非小细胞肺癌是全球最主要的医疗负担之一[7]。非小细胞肺癌可能是高度浸润性的，即使原发灶很小，也可能发生转移，这意味着许多患者出现局部晚期或转移性疾病，导致存活率极低[8]。本研究的目的是研究沉默COPB2表达在人非小细胞肺癌细胞系中的作用。研究结果表明，COPB2是一个致癌基因，可在体外调节A549细胞的细胞增殖、迁移和侵袭。另外，沉默COPB2通过抑制AKT信号通路的活化来发挥其抑癌作用。这些发现确定了人非小细胞肺癌细胞中的COPB2/AKT轴在肿瘤发生发展中的作用，后续的使用需要进一步的研究以确定COPB2/AKT轴在非小细胞肺癌中是否具有潜在的诊断或治疗作用。

COPB2作为一种促癌基因，在几种癌症中细胞中均下调[9]。然而，在不同类型的癌症中，COPB2的表达模式和功能似乎有所不同。在本研究中，COPB2在A549细胞中过表达，而沉默COPB2导致细胞增殖、细胞侵袭和细胞迁移水平均降低。

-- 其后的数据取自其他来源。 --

(* ===== verification/ChannelInReader.v ===== *)
(** * Batches out of channels

    [op-node/rollup/derive/batch.go] (typed batch encoding), [BatchReader] of
    [channel.go] and [channel_in_reader.go]: the batches of a channel are read
    one by one from the decompressed channel data. *)

From S2P Require Import Prelude Eth Frame BitCodec SystemConfig Espresso L1Info Stages Attributes Batches SpanBatchTxs SpanBatch BatchQueue.

Definition SingularBatchType : Z := 0.
Definition SpanBatchType : Z := 1.

(** zlib and RLP: opening a decompressor on the channel data with an RLP stream
    on top of it, the next byte string of that stream, and the RLP of a
    singular batch. *)
Class ChannelLib `{EspressoLib} := {
  rlp_reader : Type;
  zlib_open : bytes -> res rlp_reader;
  stream_Bytes : stM rlp_reader bytes;
  rlp_decode_singular : bytes -> res SingularBatch;
  rlp_encode_singular : SingularBatch -> res bytes;
}.

Section Reader.
Context `{E : EspressoLib} {AccessList : Type} `{L : TxLib (AccessList := AccessList)} `{C : !ChannelLib}.
Variable cfg : Config.

(** *** Typed batches *)

Inductive BatchData :=
| SingularData (b : SingularBatch)
| SpanData (b : RawSpanBatch).

Definition GetBatchType (b : BatchData) : Z :=
  match b with SingularData _ => SingularBatchType | SpanData _ => SpanBatchType end.

Definition encodeTyped (b : BatchData) : res bytes :=
  inner ← match b with SingularData b => rlp_encode_singular b | SpanData b => Ok (encode_raw b) end;
  Ok (GetBatchType b :: inner).

Definition decodeTyped (data : bytes) : res BatchData :=
  match data with
  | [] => Err (Errorf "batch too short")
  | ty :: rest =>
      if ty =? SingularBatchType then SingularData <$> rlp_decode_singular rest
      else if ty =? SpanBatchType then (fun r => SpanData r.1) <$> decode_raw rest
      else Err (Errorf "unrecognized batch type")
  end.

(** The function [BatchReader] returns: the next item of the stream, decoded. *)
Definition read_batch : stM rlp_reader BatchData := fun r =>
  match stream_Bytes r with
  | (r, Ok v) => (r, decodeTyped v)
  | (r, Err e) => (r, Err e)
  end.

(** *** The stage *)

Record ChannelInReader (P : Type) := mkReader {
  cr_prev : P;
  nextBatchFn : option rlp_reader;
}.
Arguments mkReader {P} _ _.
Arguments cr_prev {P} _.
Arguments nextBatchFn {P} _.

Section Stage.
Context {P : Type} `{NextDataProvider P}.

Definition NewChannelInReader (prev : P) : ChannelInReader P := mkReader prev None.

Definition cr_Origin (cr : ChannelInReader P) : L1BlockRef := Origin (cr_prev cr).

Definition WriteChannel (data : bytes) : stM (ChannelInReader P) unit := fun cr =>
  match zlib_open data with
  | Ok f => (mkReader (cr_prev cr) (Some f), Ok tt)
  | Err e => (cr, Err e)
  end.

Definition NextChannel (cr : ChannelInReader P) : ChannelInReader P := mkReader (cr_prev cr) None.

(** The first part of [NextBatch]: open the next channel if none is open. *)
Definition ensure_open : stM (ChannelInReader P) rlp_reader := fun cr =>
  match nextBatchFn cr with
  | Some r => (cr, Ok r)
  | None =>
      match NextData (cr_prev cr) with
      | (p, Err e) => (mkReader p None, Err e)
      | (p, Ok data) =>
          match WriteChannel data (mkReader p None) with
          | (cr, Err e) => (cr, Err (NewTemporaryError e))
          | (cr, Ok _) =>
              match nextBatchFn cr with
              | Some r => (cr, Ok r)
              | None => (cr, Err (GoPanic "nil function"))
              end
          end
      end
  end.

(** What a decoded batch becomes, for a reader at L1 block [origin]. *)
Definition batch_of (origin : L1BlockRef) (data : BatchData) : res Batch :=
  match data with
  | SingularData b => Ok (Singular b)
  | SpanData raw =>
      if negb (IsSpanBatch cfg (l1_Time origin)) then
        Err (NewTemporaryError (Errorf "cannot accept span batch in L1 block"))
      else
        chainID ← deref (L2ChainID cfg);
        Span <$> derive raw (BlockTime cfg) (gen_L2Time (cfg_Genesis cfg)) chainID
  end.

(** [NextBatch] *)
Definition cr_NextBatch : stM (ChannelInReader P) Batch := fun cr =>
  match ensure_open cr with
  | (cr, Err e) => (cr, Err e)
  | (cr, Ok r) =>
      match read_batch r with
      | (r, Err (GoPanic s)) => (mkReader (cr_prev cr) (Some r), Err (GoPanic s))
      | (r, Err _) => (NextChannel cr, Err NotEnoughData)
      | (r, Ok data) => (mkReader (cr_prev cr) (Some r), batch_of (cr_Origin cr) data)
      end
  end.

Definition cr_Reset (cr : ChannelInReader P) : ChannelInReader P * res unit :=
  (mkReader (cr_prev cr) None, Err EOF).

#[global] Instance ChannelInReader_batches : NextBatchProvider (ChannelInReader P) Batch :=
  { nbt_origin := cr_Origin; NextBatch := cr_NextBatch }.
End Stage.

(** ** What a decoded span looks like *)







(** ** Draining a channel *)

Section Drain.
Context {P : Type} `{NextDataProvider P}.

(** The items left in a stream; it ends with an error, [io.EOF] or another one
    when the compressed data is cut off. *)
Fixpoint holds (r : rlp_reader) (items : list bytes) : Prop :=
  match items with
  | [] => exists r' e, stream_Bytes r = (r', Err e) /\ forall s, e <> GoPanic s
  | x :: items => exists r', stream_Bytes r = (r', Ok x) /\ holds r' items
  end.

(** The items up to the first one that does not decode. *)
Fixpoint decodable (items : list bytes) : list BatchData :=
  match items with
  | [] => []
  | x :: items => match decodeTyped x with Ok d => d :: decodable items | Err _ => [] end
  end.

(** [n] calls of [NextBatch]. *)
Fixpoint calls (n : nat) (cr : ChannelInReader P) : ChannelInReader P * list (res Batch) :=
  match n with
  | O => (cr, [])
  | S n => let '(cr, r) := cr_NextBatch cr in
           let '(cr, rs) := calls n cr in
           (cr, r :: rs)
  end.

Lemma calls_open p items : forall r, holds r items ->
  (forall x s, x ∈ items -> decodeTyped x <> Err (GoPanic s)) ->
  calls (S (length (decodable items))) (mkReader p (Some r)) =
    (mkReader p None, map (batch_of (Origin p)) (decodable items) ++ [Err NotEnoughData]).
Proof.
  induction items as [|x items IH]; intros r Hr Hp; cbn [calls].
  - destruct Hr as (r' & e & Hr & He). unfold cr_NextBatch, ensure_open, read_batch. cbn [nextBatchFn]. rewrite Hr.
    destruct e; try done. by destruct (He msg).
  - destruct Hr as (r' & Hr & Hrest). cbn [decodable]. unfold cr_NextBatch at 1, ensure_open, read_batch. cbn [nextBatchFn].
    rewrite Hr. destruct (decodeTyped x) as [d|e] eqn:Ed.
    + cbn [length cr_prev map app]. unfold cr_Origin. cbn [cr_prev]. rewrite (IH r' Hrest); [done|].
      intros y s Hy. apply Hp, elem_of_cons. by right.
    + cbn [length calls map app cr_prev]. specialize (Hp x). rewrite Ed in Hp.
      destruct e; try done. by destruct (Hp msg ltac:(apply elem_of_cons; by left)).
Qed.

(** A channel is read in order and once: with the channel data the
    previous stage hands over, the calls of [NextBatch] yield what each batch
    of the decompressed data stands for, one by one, up to the end of the data
    or the first item that is not a batch; the rest of the channel is dropped,
    and one more call asks to be called again and leaves the reader ready for
    the next channel. *)
Lemma channel_batches_in_order (p p' : P) (data : bytes) (r : rlp_reader) (items : list bytes)
  (Hdata : NextData p = (p', Ok data)) (Hopen : zlib_open data = Ok r) (Hitems : holds r items)
  (Hpanic : forall x s, x ∈ items -> decodeTyped x <> Err (GoPanic s)) :
  calls (S (length (decodable items))) (mkReader p None) =
    (mkReader p' None, map (batch_of (Origin p')) (decodable items) ++ [Err NotEnoughData]).
Proof.
  rewrite <- (calls_open p' items r Hitems Hpanic). cbn [calls].
  assert (Hn : cr_NextBatch (mkReader p None) = cr_NextBatch (mkReader p' (Some r))); [|by rewrite Hn].
  unfold cr_NextBatch, ensure_open. cbn [nextBatchFn cr_prev]. rewrite Hdata. unfold WriteChannel. by rewrite Hopen.
Qed.

(** ** The reader below the batch queue *)

Hypothesis Hdata_origin : forall p : P, Origin (NextData p).1 = Origin p.




Variable Keccak256Hash : bytes -> Hash.
Variable rlp_decode_jst : bytes -> res L2BatchJustification.
Variable decode_tx : bytes -> res (Z * bytes).
Variable l1 : L1Provider.
Variable l2 : SafeBlockFetcher.
Variable chain : Z -> L1BlockRef.

End Drain.
End Reader.
Arguments mkReader {_ _ P} _ _.
Arguments cr_prev {_ _ P} _.
Arguments nextBatchFn {_ _ P} _.

(** ** Witnesses *)

#[local] Existing Instance ex_lib.
#[local] Existing Instance toy_lib.

(** Toy codecs: the channel data is one item after the other, each with its
    length in front; a singular batch is its epoch and its timestamp. *)
Definition toy_next : stM bytes bytes := fun r =>
  match r with
  | [] => ([], Err EOF)
  | n :: r => (drop (Z.to_nat n) r, Ok (take (Z.to_nat n) r))
  end.

#[local] Instance toy_channels : ChannelLib := {|
  rlp_reader := bytes;
  zlib_open := fun data => Ok data;
  stream_Bytes := toy_next;
  rlp_decode_singular := fun b => match b with [epoch; ts] => Ok (ex_plain_batch epoch ts []) | _ => Err (Errorf "toy") end;
  rlp_encode_singular := fun b => Ok [sb_EpochNum b; sb_Timestamp b];
|}.

Definition ex_items : list bytes := [[0; 8; 108]; [0; 8; 110]; [7]; [0; 8; 112]].
Definition ex_channel : bytes := concat (map (fun x => Z.of_nat (length x) :: x) ex_items).

Lemma channel_batches_in_order_witness :
  (calls ex_cfg 3 (mkReader (mkScript (ex_chain 8) [Ok ex_channel]) None)).2 =
    [Ok (Singular (ex_plain_batch 8 108 [])); Ok (Singular (ex_plain_batch 8 110 [])); Err NotEnoughData].
Proof.
  pose proof (channel_batches_in_order ex_cfg (mkScript (ex_chain 8) [Ok ex_channel]) (mkScript (ex_chain 8) [])
    ex_channel ex_channel ex_items eq_refl eq_refl) as H.
  assert (Hh : holds ex_channel ex_items) by (do 4 (eexists; split; [reflexivity|]); by eexists _, EOF).
  specialize (H Hh). change (S (length (decodable ex_items))) with 3%nat in H. rewrite H; [reflexivity|].
  intros x s Hx. repeat (apply elem_of_cons in Hx as [->|Hx]; [vm_compute; discriminate|]). by apply not_elem_of_nil in Hx.
Defined.

#[local] Instance ex_reader_stage : NextBatchProvider (ChannelInReader (script bytes)) Batch := ChannelInReader_batches ex_short_cfg.

#[local] Notation ex_read_next := (bq_NextBatch (P := ChannelInReader (script bytes)) ex_keccak ex_rlp_decode ex_decode_tx
  ex_short_cfg (ex_provider ex_l1_chain) ex_safe_fetcher).
#[local] Notation ex_read_reachable := (reachable (P := ChannelInReader (script bytes)) ex_keccak ex_rlp_decode ex_decode_tx
  ex_short_cfg (ex_provider ex_l1_chain) ex_safe_fetcher ex_chain).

这些发现与以往的研究一致：COPB2的抑制可抑制细胞周期途径，诱导结肠癌细胞中的G0 /G1和S期细胞周期停滞[9]。以往在肺腺癌中的研究表明，COPB2通过调节YAP1表达调节细胞凋亡并促进细胞增殖[10]。这些发现支持COPB2可能在某些类型的人类恶性肿瘤的进展中起作用。此外，cyclin D1是CDK4或CDK6的调节亚基，在细胞周期G1/S过渡中起重要作用。Bcl-2是一种细胞凋亡抑制剂，具有预防细胞凋亡的功能[11]。Bax是一种细胞凋亡调节剂，通过与Bcl-2形成异二聚体来拮抗Bcl-2的功能[12]。本研究发现，沉默COPB2后，A549细胞中p-AKT/AKT比值、cyclin D1和Bcl-2的蛋白表达水平显著下降，而Cleaved Caspase-3和Bax水平显著上升，由此证实，沉默COPB2通过调节AKT信号通路抑制非小细胞肺癌的进展。但是，目前在A549细胞中进行的体外研究的结果需要在其他肺癌细胞系中进行证实，并需要进行功能性体内研究。